Incorporating prior crime counts is likely to introduce more bias than it solves I think for most cross-lagged models. I believe simply using a cross-sectional model with a reasonable set of control variables will get you closer to the real effect estimates than the cross-lagged models. If you think `Z_i` is correlated with a variable of interest (or lags of crime really do cause future crime) I think you need to do the extra step and have multiple time measures and fit a real panel data model, not just a cross lagged one.

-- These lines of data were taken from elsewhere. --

(* ===== verification/SessionWf.v ===== *)
(** What a peer's session guarantees ([src/src/native_sync.rs]): operations are kept until
they are acknowledged, and peers that must be authenticated change nothing before they
are. *)
From stdpp Require Import base gmap sets list strings sorting.
From Stdlib Require Import ZArith Lia.
From S2P Require Import Prelude Clock Value Crdt Merge OpQueue RelIndex Paths Records Keys Engine Input Inner Read View Query Traversal InnerWf Tx Db SessionAuth Protocol Change Scan Router AppRoute Serve Relay Session.

(** * Operations that stand for others *)

(** An operation on the same field or member, at least as recent. *)
Definition covers (l : list Operation) (op : Operation) : Prop :=
  ∃ op', op' ∈ l ∧ from_operation op' = from_operation op ∧ ole (op_revision op) (op_revision op').

Lemma covers_elem l op : op ∈ l → covers l op.
Proof. intros H. exists op. split_and!; [done..|ord]. Qed.

Lemma covers_app l k op : covers (l ++ k) op ↔ covers l op ∨ covers k op.
Proof. unfold covers. setoid_rewrite elem_of_app. naive_solver. Qed.

Lemma covers_nil op : ¬ covers [] op.
Proof. by intros (op' & H%not_elem_of_nil & _). Qed.

Lemma covers_push q o op : queue_wf q → covers (operations q ++ [o]) op → covers (operations (push q o)) op.
Proof.
  intros Hq (op' & Hin & Hk & Hle). rewrite push_operations by done.
  assert (from_operation op ∈ from_operation <$> push_spec (operations q) o) as Hin'.
  { rewrite push_spec_keys. rewrite <-Hk. by apply list_elem_of_fmap_2. }
  apply list_elem_of_fmap in Hin' as (x & Hx & Hxin).
  destruct (push_spec_newest _ _ _ (queue_keys_NoDup q Hq) Hxin) as [Hnew Hold].
  exists x. split_and!; [done..|]. apply elem_of_app in Hin as [Hin|Hin].
  - specialize (Hold op' Hin ltac:(congruence)). ord.
  - apply list_elem_of_singleton in Hin as ->. specialize (Hnew ltac:(congruence)). ord.
Qed.

Lemma pushes_wf q ops : queue_wf q → queue_wf (foldl push q ops).
Proof. revert q. induction ops as [|o ops IH]; intros q Hq; [done|]. apply IH, push_wf, Hq. Qed.

Lemma covers_pushes q ops op : queue_wf q →
  covers (operations q) op ∨ covers ops op → covers (operations (foldl push q ops)) op.
Proof.
  revert q. induction ops as [|o ops IH]; intros q Hq; [intros [H|H%covers_nil]; done|].
  change (o :: ops) with ([o] ++ ops). rewrite covers_app. intros Hc. apply IH; [by apply push_wf|].
  destruct Hc as [Hc|[Hc|Hc]]; [left..|by right]; apply covers_push; try done; apply covers_app; auto.
Qed.

(** * Tasks within a relation of states *)

Section tasks.
Context `{Codec, Env, W : !Wire, Sv : !Services, RE : !RouteEnv, Sg : !Signatures, SE : !SessionEnv}.

Definition ensures (R : relation SyncState) {A} (m : Task A) : Prop := ∀ s, R s (m s).1.

Context (R : relation SyncState) `{!PreOrder R}.

Lemma ens_ret {A} (a : A) : ensures R (mret (M := Task) a).
Proof. intros s. reflexivity. Qed.

Lemma ens_sget {A} (f : SyncState → A) : ensures R (sget f).
Proof. intros s. reflexivity. Qed.

Lemma ens_slift {A} (r : result A) : ensures R (slift r).
Proof. intros s. reflexivity. Qed.

Lemma ens_sfail {A} e : ensures R (sfail (A := A) e).
Proof. intros s. reflexivity. Qed.

Lemma ens_smod f : (∀ s, R s (f s)) → ensures R (smod f).
Proof. intros Hf s. apply Hf. Qed.

Lemma ens_signore {A} (m : Task A) : ensures R m → ensures R (signore m).
Proof. intros Hm s. apply Hm. Qed.

Lemma ens_bind {A B} (m : Task A) (k : A → Task B) : ensures R m → (∀ a, ensures R (k a)) → ensures R (mbind k m).
Proof.
  intros Hm Hk s. specialize (Hm s). unfold mbind, Task_bind. destruct (m s) as [s1 [a|e]]; [|done].
  etransitivity; [apply Hm|apply Hk].
Qed.

Lemma ens_sfor {A} (f : A → Task unit) l : (∀ a, a ∈ l → ensures R (f a)) → ensures R (sfor f l).
Proof.
  induction l as [|a l IH]; intros Hf; [apply ens_ret|]. cbn [sfor].
  apply ens_bind; [apply Hf; set_solver|]. intros _. apply IH. intros b Hb. apply Hf. set_solver.
Qed.

Lemma ens_if {A} (b : bool) (m k : Task A) : ensures R m → ensures R k → ensures R (if b then m else k).
Proof. by destruct b. Qed.
End tasks.

(** Decomposes a task into its updates of the state. *)
Ltac tasks :=
  repeat lazymatch goal with
    | |- ensures _ (mret _) => solve [apply ens_ret; typeclasses eauto]
    | |- ensures _ (sget _) => solve [apply ens_sget; typeclasses eauto]
    | |- ensures _ (slift _) => solve [apply ens_slift; typeclasses eauto]
    | |- ensures _ (sfail _) => solve [apply ens_sfail; typeclasses eauto]
    | |- ensures _ (signore _) => apply ens_signore
    | |- ensures _ (smod _) => apply ens_smod; intro
    | |- ensures _ (mbind _ _) => apply ens_bind; [typeclasses eauto| |intro]
    | |- ensures _ (if _ then _ else _) => apply ens_if
    | |- ensures _ (sfor _ _) => apply ens_sfor; [typeclasses eauto|intros ? _]
    end.

(** * What the session holds *)

Section kept.
Context `{HC : Codec, HE : Env, W : !Wire, Sv : !Services, RE : !RouteEnv, Sg : !Signatures, SE : !SessionEnv}.

(** Nothing of the queue, the messages in flight or their numbering is changed. *)
Record kept (s s' : SyncState) : Prop := {
  kept_pending : pending_ops (db s') = pending_ops (db s);
  kept_replica : replica_id_of s' = replica_id_of s;
  kept_inflight : inflight s' = inflight s;
  kept_seq : next_message_seq s' = next_message_seq s
}.

#[global] Instance kept_preorder : PreOrder kept.
Proof. split; [done|]. intros a b c [] []. split; congruence. Qed.

Lemma kept_wrapped f : ensures kept (wrapped f).
Proof. intros s. by split. Qed.

Lemma kept_send_route e : ensures kept (send_route e).
Proof. unfold send_route. tasks. by split. Qed.

Lemma kept_send_routes es : ensures kept (send_routes es).
Proof. unfold send_routes. tasks. apply kept_send_route. Qed.

Lemma kept_resend o : ensures kept (resend o).
Proof. unfold resend. tasks; [apply kept_wrapped|apply kept_send_route]. Qed.

Lemma kept_retry : ensures kept retry_inflight_state.
Proof. unfold retry_inflight_state. tasks. apply kept_resend. Qed.

Lemma kept_send_sync_frame f t : ensures kept (send_sync_frame f t).
Proof. unfold send_sync_frame. tasks; [apply kept_wrapped|apply kept_send_route]. Qed.

Lemma kept_send_watch_request p q : ensures kept (send_watch_request p q).
Proof. unfold send_watch_request. tasks; [apply kept_wrapped|apply kept_send_route]. Qed.

Lemma kept_admit c r : ensures kept (admit_peer c r).
Proof.
  unfold admit_peer. destruct (allow_peer_connection _ c); tasks; [by split| |by split].
  unfold replay_outgoing_watches_for_peer. tasks. apply kept_send_watch_request.
Qed.

Lemma kept_challenge p : ensures kept (maybe_send_relay_auth_challenge p).
Proof.
  unfold maybe_send_relay_auth_challenge. tasks. destruct (identity p) as [who|]; tasks; try (by split). apply kept_send_route.
Qed.

(** The items that serve no data and carry no operations. *)
Definition quiet (x : RouteBatchItem) : bool :=
  match x with
  | IApplication _ | IPresence _ | ISignal _ _ | IPullResponse _ | IWatchEvent _ | IPeerExchange _
  | IAuthChallenge _ | IAuthResponse _ => true
  | _ => false
  end.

I’m still not sure though when you are better off fitting a panel model versus expanding the time for the cross-section though. For one example, I think you are better off estimating the effects of demographic variables in a cross-sectional model, as opposed to a panel one, over a short period of time, (say less than 10 years). This is because demographic shifts simply don’t occur very fast, so there is little variance within units for a short panel.

1. I actually came up with the idea of using 311 calls independently of Dan O’Brien’s work, see my prospectus in 2013 in which I proposed the analysis. So I’m not totally crazy – although was alittle bummed to miss the timing abit! Four years between proposing and publishing the work is a bit depressing as well.